Yang, X.-J.

Site-directed mutagenesis is a basic molecular tool required for protein and plasmid engineering. We have recently adopted an innovative strategy using mutagenic primer pairs with 3-prime overhangs and developed an optimized protocol, referred to as P3 site-directed mutagenesis, succeeding with many plasmids at an efficiency of ~50%. This raises the important question how to enhance the efficiency to the ideal level of 100%. Here we report P3a site-directed mutagenesis with an efficiency at or close to 100% and have evaluated this improved method systematically by engineering >100 point mutations and small deletions (or insertions) on >20 mammalian expression vectors encoding various epigenetic regulators and the spike protein of SARS-COV-2. Moreover, all known mutagenesis methods are limited to point mutations and small deletions/insertions (like several nucleotides), raising the technical problem how to carry out efficient and seamless cassette mutagenesis for replacement, deletion or insertion of DNA fragments.

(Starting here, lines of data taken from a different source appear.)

Lemma doDownloadAndInstall_shape callback progress syncOptions remotePackage r :
  let result := doDownloadAndInstall callback progress syncOptions remotePackage r in
  exists acts,
    activity (snd result) = activity r ++ acts
    /\ ((acts = [StatusChanged DOWNLOADING_PACKAGE; Download remotePackage progress]
         /\ exists e, fst result = Throws e)
        \/ exists installMode called,
             calledBack called
             /\ acts = [StatusChanged DOWNLOADING_PACKAGE; Download remotePackage progress;
                        StatusChanged INSTALLING_UPDATE;
                        Install installMode (sync_minimumBackgroundDuration syncOptions)]
                       ++ called
             /\ (fst result = Returns UPDATE_INSTALLED
                 \/ exists e, fst result = Throws e)).
Proof.
  unfold doDownloadAndInstall.
  unfold bindR, act, readR, modifyR, await, retR. simpl.
  signal.
  destruct (download (device r) remotePackage progress) as [localPackage|e]; simpl.
  - signal.
    destruct (installCallsBack (device r)); simpl.
    + signal.
      destruct (install (device r)) as [[]|e]; simpl;
        rewrite <- ?app_assoc; simpl;
        (eexists; split; [reflexivity|]; right;
         eexists _, [StatusChanged UPDATE_INSTALLED];
         split; [now right|]; split; [reflexivity|]; eauto).
    + destruct (install (device r)) as [[]|e]; simpl;
        rewrite <- ?app_assoc; simpl;
        (eexists; split; [reflexivity|]; right;
         eexists _, []; split; [now left|]; split; [reflexivity|]; eauto).
  - rewrite <- !app_assoc. simpl. eexists. split; [reflexivity|]. left. eauto.
Qed.
(** ** Reservations on entries that are gone or written anew *)

(** X7. A reservation on a client that has no queue entry commits, and creates
    an entry for that client that holds nothing but [reservedBy]; the client
    is in the queue again for everybody who reads it. *)
Theorem reserve_missing_entry (self other : string) (d : Store) :
  queue_get other (queue d) = None →
  committed self other d = true
  ∧ queue_get other (queue (exec_op (Op_reserve self other) d))
    = Some (mkQueueEntry None None (Some self))
  ∧ other ∈ queue_keys (queue (exec_op (Op_reserve self other) d)).
Proof.
  intros Hnone.
  assert (get_reservedBy other d = None) as Hfree by (unfold get_reservedBy; by rewrite Hnone).
  assert (exec_op (Op_reserve self other) d = set_reservedBy other self d) as ->
    by (unfold exec_op, transaction, reserve_update; by rewrite Hfree).
  split; [by apply reserve_free|].
  unfold set_reservedBy. cbn [queue]. rewrite Hnone. cbn [default qe_uid qe_timestamp].
  split; [apply queue_get_put_eq|].
  unfold queue_keys. generalize (mkQueueEntry None None (Some self)). intros e.
  clear Hnone Hfree. induction (queue d) as [|[k' e'] q IH]; simpl; [by apply list_elem_of_here|].
  destruct (String.compare other k') eqn:E; simpl;
    [by apply list_elem_of_here..|by apply list_elem_of_further].
Qed.

Lemma reserve_missing_entry_witness :
  queue_get ann (queue empty_store) = None
  ∧ committed cat ann empty_store = true
  ∧ queue_get ann (queue (exec_op (Op_reserve cat ann) empty_store))
    = Some (mkQueueEntry None None (Some cat)).
Proof.
  split; [reflexivity|].
  destruct (reserve_missing_entry cat ann empty_store eq_refl) as (H1 & H2 & _).
  exact (conj H1 H2).
Defined.
(** X7. A [data] that is truthy but not an array (a non-empty string, a
    number other than 0 and NaN, [true], a plain object) is not treated
    as empty by the listing operations: the decoding step of
    [getSecurities] and [getTradingSessions] throws the [TypeError]
    [rows.map is not a function], having allocated nothing. *)
Theorem data_not_array_throws {number_to_string : number → string} σ body c d :
  to_boolean d = true → not_array (objects σ) d →
  (resource (objects σ) body "securities" c d →
   getSecurities_decode number_to_string body σ
   = Throw (Error "rows.map is not a function") σ) ∧
  (resource (objects σ) body "sessions" c d →
   getTradingSessions_decode number_to_string body σ
   = Throw (Error "rows.map is not a function") σ).
Proof.
  intros Htrue Hd. split; intros Hres.
  - rewrite (getSecurities_decode_resource σ body c d Hres Htrue).
    unfold Array_map, bind at 1.
    by rewrite (array_method_truthy_not_array σ d "rows" "map" Htrue Hd).
  - rewrite (getTradingSessions_decode_resource σ body c d Hres Htrue).
    unfold Array_map, bind at 1.
    by rewrite (array_method_truthy_not_array σ d "rows" "map" Htrue Hd).
Qed.

(** X8. When [data] holds at least one element and [columns] is missing
    or is not an array, the decoding step of each of the three operations
    throws, whatever the rows are: [columns.forEach] cannot be called. *)
Theorem columns_not_array_throws {number_to_string : number → string} σ body c d first later :
  json_array (objects σ) d (first :: later) → not_array (objects σ) c →
  (resource (objects σ) body "securities" c d →
   throws_error (getSecurities_decode number_to_string body) σ) ∧
  (resource (objects σ) body "sessions" c d →
   throws_error (getTradingSessions_decode number_to_string body) σ) ∧
  (resource (objects σ) body "marketdata" c d →
   throws_error (getMarketData_decode number_to_string body) σ).
Proof.
  intros Hdata Hc. pose proof (json_array_truthy _ _ _ Hdata) as Htrue.
  split_and!; intros Hres; unfold throws_error.
  - rewrite (getSecurities_decode_resource σ body c d Hres Htrue).
    eapply Array_map_first_throws; [exact Hdata|].
    by apply record_of_row_not_array.
  - rewrite (getTradingSessions_decode_resource σ body c d Hres Htrue).
    eapply Array_map_first_throws; [exact Hdata|].
    by apply record_of_row_not_array.
  - rewrite (getMarketData_decode_resource σ body c d first later Hres Hdata).
    by apply record_of_row_not_array.
Qed.

Section bad_row.
Context (lc ld : loc) (columns : list string) (refs : list val).
Hypothesis no_proto : "__proto__" ∉ columns.
Hypothesis some_column : columns ≠ [].

(** [rows.map] fails at the first row that is [null] or [undefined],
    the rows before it being arrays. *)
Lemma map_from_nullish_row {number_to_string : number → string} bad later rows : ∀ good k n σ,
  objects σ !! lc = Some (Array (VString <$> columns)) →
  objects σ !! ld = Some (Array refs) →
  drop k refs = (good ++ bad :: later)%list →
  Forall2 (json_array (objects σ)) good rows →
  nullish bad →
  length good < n →
  throws_error (map_from ld (record_of_row number_to_string (VObject lc)) k n) σ.
Proof.
  induction rows as [|row rows IH]; intros good k n σ Hlc Hld Hdrop Hgood Hbad Hn.
  - apply Forall2_nil_inv_r in Hgood as ->. simpl in Hdrop.
    destruct n as [|n]; [simpl in Hn; lia|].
    assert (refs !! k = Some bad) as Hk.
    { rewrite <- (Nat.add_0_r k), <- lookup_drop, Hdrop. done. }
    assert (array_elems ld σ = Return refs σ) as Helems
      by (unfold array_elems; by rewrite Hld).
    cbn [map_from].
    eapply throws_error_bind_Return; [exact Helems|]. rewrite Hk.
    apply throws_error_bind.
    destruct columns as [|c0 cs]; [done|].
    eapply (record_of_row_nullish σ (VObject lc) (VString c0) (VString <$> cs));
      [by exists lc|done].
  - apply Forall2_cons_inv_r in Hgood as (ref & good' & (lr & -> & Hlr) & Hgood & ->).
    destruct n as [|n]; [simpl in Hn; lia|].
    assert (refs !! k = Some (VObject lr)) as Hk.
    { rewrite <- (Nat.add_0_r k), <- lookup_drop, Hdrop. done. }
    assert (drop (S k) refs = (good' ++ bad :: later)%list) as Hdrop'.
    { by rewrite <- Nat.add_1_r, <- drop_drop, Hdrop. }
    assert (array_elems ld σ = Return refs σ) as Helems
      by (unfold array_elems; by rewrite Hld).
    cbn [map_from].
    eapply throws_error_bind_Return; [exact Helems|]. rewrite Hk.
    eapply throws_error_bind_Return.
    { exact (row_callback_assign σ lc lr columns row Hlc Hlr no_proto). }
    apply throws_error_bind.
    set (σ1 := State _ _).
    assert (objects σ ⊆ objects σ1) as Hσ1 by apply alloc_subseteq.
    apply (IH good' (S k) n σ1).
    + by eapply lookup_weaken.
    + by eapply lookup_weaken.
    + done.
    + eapply Forall2_impl; [exact Hgood|]. intros ??. by apply json_array_weaken.
    + done.
    + simpl in Hn. lia.
Qed.

End bad_row.

(** [rows.map] over a data array one of whose rows is [null] or
    [undefined]. *)
Lemma Array_map_nullish_row {number_to_string : number → string} σ c d columns good rows bad later :
  json_array (objects σ) c (VString <$> columns) →
  columns ≠ [] → "__proto__" ∉ columns →
  json_array (objects σ) d (good ++ bad :: later)%list →
  Forall2 (json_array (objects σ)) good rows →
  nullish bad →
  throws_error (Array_map d "rows" (record_of_row number_to_string c)) σ.
Proof.
  intros (lc & -> & Hlc) Hsome Hproto (ld & -> & Hld) Hgood Hbad.
  assert (array_method (VObject ld) "rows" "map" σ = Return ld σ) as Hmethod
    by (unfold array_method; by rewrite Hld).
  assert (array_elems ld σ = Return (good ++ bad :: later)%list σ) as Helems
    by (unfold array_elems; by rewrite Hld).
  unfold Array_map.
  eapply throws_error_bind_Return; [exact Hmethod|].
  eapply throws_error_bind_Return; [exact Helems|].
  apply throws_error_bind.
  eapply (map_from_nullish_row lc ld columns (good ++ bad :: later)%list Hproto Hsome
            bad later rows good 0); try done.
  rewrite length_app. simpl. lia.
Qed.

(** X9. A row that is [null] or [undefined] makes the whole decoding
    step throw, with no partial result: for the listing operations at
    whichever position the row stands, the rows before it being arrays,
    and for the quote when it is the first row; the columns are a
    non-empty array of strings other than [__proto__]. *)
Theorem nullish_row_throws {number_to_string : number → string} σ body c d columns good rows bad later :
  json_array (objects σ) c (VString <$> columns) →
  columns ≠ [] → "__proto__" ∉ columns →
  json_array (objects σ) d (good ++ bad :: later)%list →
  Forall2 (json_array (objects σ)) good rows →
  nullish bad →
  (resource (objects σ) body "securities" c d →
   throws_error (getSecurities_decode number_to_string body) σ) ∧
  (resource (objects σ) body "sessions" c d →
   throws_error (getTradingSessions_decode number_to_string body) σ) ∧
  (good = [] → resource (objects σ) body "marketdata" c d →
   throws_error (getMarketData_decode number_to_string body) σ).
Proof.
  intros Hc Hsome Hproto Hdata Hgood Hbad.
  pose proof (json_array_truthy _ _ _ Hdata) as Htrue.
  split_and!.
  - intros Hres. unfold throws_error.
    rewrite (getSecurities_decode_resource σ body c d Hres Htrue).
    by eapply Array_map_nullish_row.
  - intros Hres. unfold throws_error.
    rewrite (getTradingSessions_decode_resource σ body c d Hres Htrue).
    by eapply Array_map_nullish_row.
  - intros -> Hres. unfold throws_error.
    rewrite (getMarketData_decode_resource σ body c d bad later Hres Hdata).
    destruct columns as [|c0 cs]; [done|].
    by eapply (record_of_row_nullish σ c (VString c0) (VString <$> cs)).
Qed.

Ltac solve_json := eexists; split; [reflexivity|solve_lookup].

Ltac solve_resource :=
  eexists _, (VObject 2), _; split_and!; first [solve_lookup | solve_json].

Lemma decode_errors_are_wrapped_witness :
  ∃ h,
    fails_with
      (getSecurities integer_to_string (fetch_body (VObject 1) no_columns_heap)
         None None None)
      (State ∅ [])
      (getSecurities_url integer_to_string Engine.STOCK Market.SHARES number_100)
      "Failed to fetch securities: Cannot read properties of undefined (reading 'forEach')"
      h.
Proof.
  eexists.
  eapply (proj1 (decode_errors_are_wrapped integer_to_string
                  (fetch_body (VObject 1) no_columns_heap) (State ∅ [])
                  (body_response (VObject 1) no_columns_heap) ∅ (VObject 1)
                  no_columns_heap
                  "Cannot read properties of undefined (reading 'forEach')"
                  _ eq_refl eq_refl)
           None None None eq_refl).
  solve_lookup.
Defined.

Lemma data_not_array_throws_witness :
  getSecurities_decode integer_to_string (VObject 1) (State string_data_heap [])
  = Throw (Error "rows.map is not a function") (State string_data_heap []).
Proof.
  apply (proj1 (data_not_array_throws (number_to_string:=integer_to_string) (State string_data_heap []) (VObject 1)
                  (VObject 3) (VString "oops") eq_refl I)).
  solve_resource.
Defined.

Lemma columns_not_array_throws_witness :
  throws_error (getSecurities_decode integer_to_string (VObject 1)) (State no_columns_heap []).
Proof.
  apply (proj1 (columns_not_array_throws (number_to_string:=integer_to_string) (State no_columns_heap []) (VObject 1)
                  VUndefined (VObject 4) (VObject 5) []
                  ltac:(solve_json) I)).
  solve_resource.
Defined.

Lemma nullish_row_throws_witness :
  throws_error (getSecurities_decode integer_to_string (VObject 1))
    (State (null_row_heap "securities") []) ∧
  throws_error (getMarketData_decode integer_to_string (VObject 1))
    (State (null_row_heap "marketdata") []).
Proof.
  split.
  - apply (proj1 (nullish_row_throws (number_to_string:=integer_to_string) (State (null_row_heap "securities") [])
                    (VObject 1) (VObject 3) (VObject 4) ["A"] [] [] VNull []
                    ltac:(solve_json) ltac:(discriminate) ltac:(solve_decidable)
                    ltac:(solve_json) ltac:(constructor) ltac:(by left))).
    solve_resource.
  - apply (proj2 (proj2 (nullish_row_throws (number_to_string:=integer_to_string) (State (null_row_heap "marketdata") [])
                    (VObject 1) (VObject 3) (VObject 4) ["A"] [] [] VNull []
                    ltac:(solve_json) ltac:(discriminate) ltac:(solve_decidable)
                    ltac:(solve_json) ltac:(constructor) ltac:(by left)))
             eq_refl).
    solve_resource.
Defined.

(** ** Column names that occur more than once *)

Lemma assign_from_last columns row : ∀ k fields i c,
  columns !! i = Some c → c ∉ drop (S i) columns →
  assign_from columns row k fields !! c = Some (row_value row (k + i)).
Proof.
  induction columns as [|c' columns IH]; intros k fields i c Hi Hlast; [done|].
  destruct i as [|i]; simpl in *.
  - injection Hi as ->. rewrite drop_0 in Hlast.
    rewrite assign_from_other by done.
    by rewrite lookup_insert_eq, Nat.add_0_r.
  - rewrite (IH (S k) _ i c) by done. do 2 f_equal. lia.
Qed.

Lemma assign_from_elem_of columns row : ∀ k fields name,
  name ∈ columns → is_Some (assign_from columns row k fields !! name).
Proof.
  induction columns as [|c columns IH]; intros k fields name Hname.
  - by apply elem_of_nil in Hname.
  - simpl. destruct (decide (name ∈ columns)) as [Hin|Hout]; [by apply IH|].
    apply elem_of_cons in Hname as [->|?]; [|done].
    rewrite assign_from_other by done. rewrite lookup_insert_eq. by eexists.
Qed.

Lemma assign_last_wins columns row : last_wins columns row (assign columns row).
Proof.
  split.
  - intros i c Hi Hlast. unfold assign.
    by rewrite (assign_from_last _ _ 0 _ i).
  - intros name. split.
    + intros Hname. apply assign_from_is_Some in Hname as [?|Hname]; [done|].
      rewrite lookup_empty in Hname. by destruct Hname.
    + apply assign_from_elem_of.
Qed.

Accordingly, the high efficiency of P3a mutagenesis and the hand-shaking feature of primer pairs with 3-prime overhangs have inspired us to adapt this method for efficient and seamless cassette mutagenesis, including high efficiency in epitope tagging and untagging, deletion of small and large DNA fragments and insertion of oligonucleotide duplexes (such as LoxP sites and sgRNA-coding sequences). Thus, this new site-specific or cassette mutagenesis method is highly efficient, likely resulting in its wide use for biomedical research.